=== YOUR TASK ===
A complete, exact retyping of the data below is required.

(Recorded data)
Segment Open
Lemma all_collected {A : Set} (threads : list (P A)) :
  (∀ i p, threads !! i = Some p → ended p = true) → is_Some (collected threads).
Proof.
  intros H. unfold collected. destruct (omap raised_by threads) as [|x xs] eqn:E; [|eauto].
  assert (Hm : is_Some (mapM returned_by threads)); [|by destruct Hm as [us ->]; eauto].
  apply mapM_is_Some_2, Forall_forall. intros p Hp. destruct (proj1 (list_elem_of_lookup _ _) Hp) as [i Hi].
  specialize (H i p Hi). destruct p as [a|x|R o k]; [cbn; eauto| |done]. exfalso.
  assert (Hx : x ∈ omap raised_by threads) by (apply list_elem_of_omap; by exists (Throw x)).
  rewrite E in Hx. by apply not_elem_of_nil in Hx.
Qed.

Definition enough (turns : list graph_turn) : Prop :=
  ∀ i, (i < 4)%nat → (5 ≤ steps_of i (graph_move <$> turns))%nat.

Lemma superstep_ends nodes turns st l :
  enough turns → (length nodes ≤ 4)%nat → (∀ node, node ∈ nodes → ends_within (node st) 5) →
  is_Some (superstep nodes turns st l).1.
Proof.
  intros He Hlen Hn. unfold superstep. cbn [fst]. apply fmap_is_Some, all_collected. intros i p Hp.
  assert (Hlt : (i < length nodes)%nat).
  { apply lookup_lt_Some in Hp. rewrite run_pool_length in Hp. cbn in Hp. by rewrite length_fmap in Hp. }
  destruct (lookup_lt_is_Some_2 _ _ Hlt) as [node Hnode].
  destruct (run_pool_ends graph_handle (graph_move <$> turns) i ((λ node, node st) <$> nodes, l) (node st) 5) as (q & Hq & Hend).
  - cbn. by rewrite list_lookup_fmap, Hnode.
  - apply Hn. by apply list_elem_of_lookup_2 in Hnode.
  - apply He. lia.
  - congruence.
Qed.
Segment Closed
=== FINISHED TASK ===
Lemma all_collected {A : Set} (threads : list (P A)) :
  (∀ i p, threads !! i = Some p → ended p = true) → is_Some (collected threads).
Proof.
  intros H. unfold collected. destruct (omap raised_by threads) as [|x xs] eqn:E; [|eauto].
  assert (Hm : is_Some (mapM returned_by threads)); [|by destruct Hm as [us ->]; eauto].
  apply mapM_is_Some_2, Forall_forall. intros p Hp. destruct (proj1 (list_elem_of_lookup _ _) Hp) as [i Hi].
  specialize (H i p Hi). destruct p as [a|x|R o k]; [cbn; eauto| |done]. exfalso.
  assert (Hx : x ∈ omap raised_by threads) by (apply list_elem_of_omap; by exists (Throw x)).
  rewrite E in Hx. by apply not_elem_of_nil in Hx.
Qed.

Definition enough (turns : list graph_turn) : Prop :=
  ∀ i, (i < 4)%nat → (5 ≤ steps_of i (graph_move <$> turns))%nat.

Lemma superstep_ends nodes turns st l :
  enough turns → (length nodes ≤ 4)%nat → (∀ node, node ∈ nodes → ends_within (node st) 5) →
  is_Some (superstep nodes turns st l).1.
Proof.
  intros He Hlen Hn. unfold superstep. cbn [fst]. apply fmap_is_Some, all_collected. intros i p Hp.
  assert (Hlt : (i < length nodes)%nat).
  { apply lookup_lt_Some in Hp. rewrite run_pool_length in Hp. cbn in Hp. by rewrite length_fmap in Hp. }
  destruct (lookup_lt_is_Some_2 _ _ Hlt) as [node Hnode].
  destruct (run_pool_ends graph_handle (graph_move <$> turns) i ((λ node, node st) <$> nodes, l) (node st) 5) as (q & Hq & Hend).
  - cbn. by rewrite list_lookup_fmap, Hnode.
  - apply Hn. by apply list_elem_of_lookup_2 in Hnode.
  - apply He. lia.
  - congruence.
Qed.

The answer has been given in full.